La viuda guerrera
No hay nada tan infiel como la memoria. Hoy nos creemos todos muy modernos y hemos olvidado por completo la reciente España de la que venimos; pero resulta que hasta ayer mismo fuimos un país tan anticuado y retrógrado, que algunas historias de aquel próximo pasado nos pueden parecer ahora tan remotas como la luna de Titán.
Y así, acaba de llegar a mis manos un libro sorprendente, El precio de ser distinta, de Amparo Paramio (Kokoro Libros, kokorolibros@yahoo.es), que cuenta una historia real sucedida en un pueblo de Cáceres en 1983. Pero para narrar bien el asunto tenemos que retroceder en el tiempo un poco más. Amparo se casó a los 21 años con un chico de su localidad, que por desgracia se mató en un accidente automovilístico a los seis meses. Esto ocurrió en 1972. Por entonces, y en un pueblito de la Extremadura profunda como aquel, la viudez obligaba todavía a un ritual de duelo inhumano y casi talibán, por lo intransigente, machista y extremado. La viuda tenía que vestir de negro riguroso e incluso llevar velo. Y eso es lo que hizo Amparo durante tres largos años: enterrarse en el luto e ir todos los días a misa y todos los domingos al cementerio. Éstas eran las únicas salidas que le estaban permitidas: cualquier otra cosa hubiera sido un escándalo: "Yo me sentía tan ahogada en casa que a veces me subía al tejado, para respirar un poco".
Una vez acabado este duelo feroz, Amparo empezó a estudiar enfermería, profesión en la que ahora trabaja. Conoció a un chico de Toledo y se enrolló con él. Llevaban seis años juntos cuando Amparo se quedó embarazada. Y ahí empezó lo peor.

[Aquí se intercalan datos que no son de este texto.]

(* ===== verification/HostIPC.v ===== *)
(** Collecting the System V resources an interrupted postmaster leaves on macOS
    ([hostipc_darwin.go] and [hostipc.go]): reading the host's tables, planning which
    segments and semaphore sets are orphans, removing them in batches, and judging
    what happened by reading the tables again. *)
From Stdlib Require Import Sorted.
From stdpp Require Import sorting.
From S2P Require Import Prelude GoStrings Traces Json Config NixHost.

(** ** Reading the tables *)

(** [strings.Fields] *)
Fixpoint fields_fuel (fuel : nat) (l : list ascii) : list string :=
  match fuel with
  | O => []
  | S fuel =>
    match trim_left_bytes l with
    | [] => []
    | l => let f := to_space l in of_bytes f :: fields_fuel fuel (drop (length f) l)
    end
  end.
Definition Fields (s : string) : list string := fields_fuel (length (bytes s)) (bytes s).

(** The lines [bufio.Scanner] gives, and the longest it can hold. *)
Definition drop_cr (l : string) : string := trim_suffix l (of_bytes [chr 13]).
Definition scan_lines (s : string) : list string :=
  let lines := split_on (chr 10) s in
  if bool_decide (last lines = Some "") then take (length lines - 1) lines else lines.
Definition maxTokenSize : Z := 64 * 1024.

(** [strconv.ParseUint(s, 0, 64)] *)
Definition lower_ascii (c : ascii) : Z := if is_upper (code c) then code c + 32 else code c.
Definition base_of (l : list ascii) : Z * list ascii :=
  match l with
  | z :: c :: (_ :: _) as l' =>
    if decide (z = "0"%char) then
      if lower_ascii c =? 98 then (2, drop 2 l) else if lower_ascii c =? 111 then (8, drop 2 l)
      else if lower_ascii c =? 120 then (16, drop 2 l) else (8, drop 1 l)
    else (10, l)
  | z :: _ => if decide (z = "0"%char) then (8, drop 1 l) else (10, l)
  | [] => (10, l)
  end.
Definition digit_of (c : ascii) : option Z :=
  if is_digit (code c) then Some (code c - 48)
  else if is_lower (lower_ascii c) then Some (lower_ascii c - 87) else None.
(** The digits' value; underscores are passed over. *)
Fixpoint digits_in (base acc : Z) (l : list ascii) : option Z :=
  match l with
  | [] => Some acc
  | c :: l =>
    if decide (c = "_"%char) then digits_in base acc l
    else d ← digit_of c;
         if (d <? base) && (acc * base + d <? 2 ^ 64) then digits_in base (acc * base + d) l else None
  end.
(** Underscores only separate digits, or follow the base's prefix. *)
Fixpoint underscores_ok (hex : bool) (seen : Z) (l : list ascii) : bool :=
  match l with
  | [] => negb (seen =? 95)
  | c :: l =>
    if is_digit (code c) || hex && in_range 97 102 (lower_ascii c) then underscores_ok hex 48 l
    else if decide (c = "_"%char) then (seen =? 48) && underscores_ok hex 95 l
    else negb (seen =? 95) && underscores_ok hex 33 l
  end.
Definition underscoreOK (l : list ascii) : bool :=
  match l with
  | z :: c :: l' =>
    if bool_decide (z = "0"%char) && existsb (Z.eqb (lower_ascii c)) [98; 111; 120]
    then underscores_ok (lower_ascii c =? 120) 48 l' else underscores_ok false 94 l
  | _ => underscores_ok false 94 l
  end.
Definition ParseUint0 (s : string) : option Z :=
  if bool_decide (s = "") then None else
  let '(base, digits) := base_of (bytes s) in
  v ← digits_in base 0 digits;
  if bool_decide ("_"%char ∈ bytes s) && negb (underscoreOK (bytes s)) then None else Some v.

La campanillada o cencerrada es una antigua y brutal costumbre pueblerina que ha sido prohibida en España por los distintos Gobiernos desde el siglo XVIII. Consistía (y utilizo el tiempo pasado porque espero que ya esté erradicada) en que una horda de energúmenos asaltaba a aquellas personas cuya vida se consideraba poco ortodoxa. Sus víctimas eran las mujeres embarazadas fuera del matrimonio, por supuesto, pero también los novios de edad más o menos avanzada (por lo visto, los viejos no podían tener sexo) o el matrimonio entre viudos. Y, sobre todo, viudas; porque se dice que las cencerradas se aplicaban por igual a hombres y mujeres, pero lo cierto es que eran ellas siempre las más afrentadas, las más insultadas, las más agredidas. La cosa consistía en organizar un estruendo bárbaro, en gritar a las víctimas cosas soeces y degradantes, en perseguirlas por las calles del pueblo y en manosear a la mujer de tal manera que la culminación de la gracia se cifraba en conseguir arrancarle las bragas.

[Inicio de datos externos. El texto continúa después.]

Section restricted.
Context {u : Unicode} `{!UnicodeLaws u} (s : Settings).
Context (Unique dns_name managedImage publicAccess : string) (secretKey : string → string).
Context (context_of : NetworkInstance → string) (podTemplate : DeploymentTemplateParameters → result string).
Context (Export : Configuration → result unit).
Context (rq : DeploymentRequest) (restricted : restrictedOutput (dr_profile rq) = true).
#[local] Abbreviation prepare := (Prepare s Unique dns_name publicAccess secretKey context_of podTemplate Export rq).

Lemma Prepare_discreet : discreet prepare.
Proof using restricted.
  unfold Prepare, prepareDeployment. rewrite restricted.
  assert (Hget : ∀ {B} (k : Deployment → io Deployment B), (∀ d, discreet (k d)) → discreet (io_get ≫= k)).
  { intros B k Hk d. apply Hk. }
  apply discreet_bind; [|intros c; apply Hget; intros d; apply discreet_bind; [apply discreet_lift|]; intros name].
  2:{ apply discreet_bind; [by apply discreet_modify|]. intros _. by apply discreet_modify. }
  apply discreet_bind; [apply discreet_lift|]. intros logins.
  apply discreet_bind; [apply discreet_lift|]. intros [instance binding].
  apply discreet_bind.
  - destruct binding as [b|]; [|by apply discreet_modify].
    apply discreet_bind; [|intros _; destruct (runtimeRoleNames _); by apply discreet_modify].
    intros d. unfold io_guard. by destruct (externalIdentity s).
  - intros _. unfold prepare_restricted. apply discreet_bind; [apply discreet_lift|]. intros refs.
    apply discreet_bind; [by apply discreet_modify|]. intros _.
    apply discreet_bind; [|done]. case_match; [|done].
    apply discreet_bind; [apply discreet_lift|]. intros [h p]. by apply discreet_modify.
Qed.

(** What a restricted preparation that succeeds leaves, given the parameters it began with. *)
Definition prepared_restricted (d d' : Deployment) : Prop :=
  ∃ logins instance binding refs withSSL,
    resolveRuntimeLogins s = Ok logins ∧
    deploymentNetworkInstance s publicAccess rq = Ok (instance, binding) ∧
    selectPromotableSecretReferences s secretKey (dr_references rq) (bool_decide (binding ≠ None)) logins = Ok refs ∧
    dp_restricted d' = Some (promotableConnectionConfiguration Unique context_of s (di_instance instance) withSSL) ∧
    let p := dp_parameters d' in
    StatefulSetSecretReferences p = StatefulSet refs ∧ BootstrapJobSecretReferences p = BootstrapJob refs ∧
    immutableBootstrapJobName dns_name podTemplate
      (set_job_name (BootstrapJobName (dp_parameters d)) p) = Ok (BootstrapJobName p) ∧
    match binding with
    | Some b =>
      bindable s (dr_environment rq) b ∧ externalIdentity s = false ∧ withSSL = negb (WithoutSSL s) ∧
      IsExternal p = true ∧ ExternalBindingID p = externalBindingID (dr_environment rq) b ∧
      ExternalHost p = EI_Host b ∧ ExternalPort p = port b ∧
      OwnerFromLibpqEnvironment p = OwnerFromLibpqEnvironment (dp_parameters d)
    | None =>
      withSSL = false ∧ ServicePort p = di_Port instance ∧ IsExternal p = IsExternal (dp_parameters d) ∧
      (externalIdentity s = false → OwnerFromLibpqEnvironment p = true ∧ OwnerSSLMode p = "disable" ∧
         SplitHostPort (Address (di_instance instance)) = Ok (OwnerHost p, OwnerPort p))
    end.

Lemma Prepare_restricted d d' : prepare d = (Ok tt, d') → prepared_restricted d d'.
Proof using restricted.
  unfold Prepare, prepareDeployment. rewrite restricted. intros H.
  apply io_bind_ok in H as (c & d1 & H1 & H).
  apply io_lift_bind_ok in H1 as (logins & Hl & H1). apply io_lift_bind_ok in H1 as ([instance binding] & Hi & H1).
  apply io_bind_ok in H1 as ([] & d2 & Hb & H1). unfold prepare_restricted in H1.
  apply io_lift_bind_ok in H1 as (refs & Hr & H1). apply io_bind_ok in H1 as ([] & d3 & [= <-] & H1).
  apply io_bind_ok in H1 as ([] & d4 & Ho & [= <- <-]).
  apply io_bind_ok in H as (? & ? & [= <- <-] & H). apply io_lift_bind_ok in H as (name & Hn & H).
  apply io_bind_ok in H as ([] & ? & [= <-] & [= <-]).
  exists logins, instance, binding, refs, (deploymentWithSSL s binding). split_and!; try done.
  unfold deploymentNetworkInstance in Hi. apply bind_ok in Hi as (binding' & Hext & Hi).
  destruct binding' as [b|].
  - injection Hi as <- <-. apply externalInstance_bound in Hext. unfold bind_parameters in Hb.
    apply io_bind_ok in Hb as ([] & d5 & Hg & Hb). unfold io_guard in Hg.
    destruct (externalIdentity s) eqn:He; [done|]. injection Hg as <-.
    destruct (runtimeRoleNames (DatabaseName s)) as [ro rw]. injection Hb as <-.
    cbn in Ho. injection Ho as <-. cbn in *. split_and!; try done.
  - apply bind_ok in Hi as (inst & Hi & [= <- <-]). injection Hb as <-. cbn in Ho.
    destruct (externalIdentity s) eqn:He; cbn in Ho.
    + injection Ho as <-. cbn in *. split_and!; try done.
    + apply io_lift_bind_ok in Ho as ([h p] & Hs & [= <-]). apply wrap_err_ok in Hs. cbn in *.
      by split_and!.
Qed.
End restricted.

Por esas paradojas de la vida, resulta que, durante el franquismo, las cencerradas estuvieron prohibidas. Pero en 1979 apareció en el pueblo de Amparo el primer alcalde democrático, un tipo del PSOE que era un ex tratante de ganado al que le encantaba esta burla abusiva. Y en 1980 comenzó de nuevo el pitorreo. Varias muchachas del pueblo de Amparo fueron humilladas y toqueteadas por los alegres brutos, mientras las autoridades municipales miraban para otra parte. Hasta que, en 1983, corrió entre los vecinos la noticia de que Amparo, la viuda, estaba embarazada de su novio. Inmediatamente los pitecantropus del lugar le dieron la consabida cencerrada, aunque por lo menos la mujer logró meterse dentro del coche y bajar los seguros, librándose así de un manoseo cierto. Aunque no de los insultos, de la burla y la afrenta.
Y ahora viene lo importante, lo radicalmente diferente: en vez de aguantarse y sorberse las lágrimas, como todas las víctimas antes que ella, Amparo decidió denunciar a siete de los campanillos ante el juzgado. El caso salió en todos los periódicos, se organizó un escándalo a nivel nacional, hubo un ardoroso debate en pro y en contra, cosa que indica el precario nivel de la España de entonces. En 1987, tras cuatro años de dura pelea en solitario, Amparo logró que los mozos fueran condenados a una multa y a la reprensión pública. Y se acabaron las cencerradas. El hilo de la Historia se va tejiendo así, con pequeños actos heroicos de personas modestas que van agrandando, poco a poco, la libertad de todos. Esta España mucho más respirable en la que ahora vivimos es el producto de las lágrimas, el coraje y la lucha de gentes tan comunes y a la vez tan extraordinarias como Amparo. Desde este pequeño rincón os doy las gracias.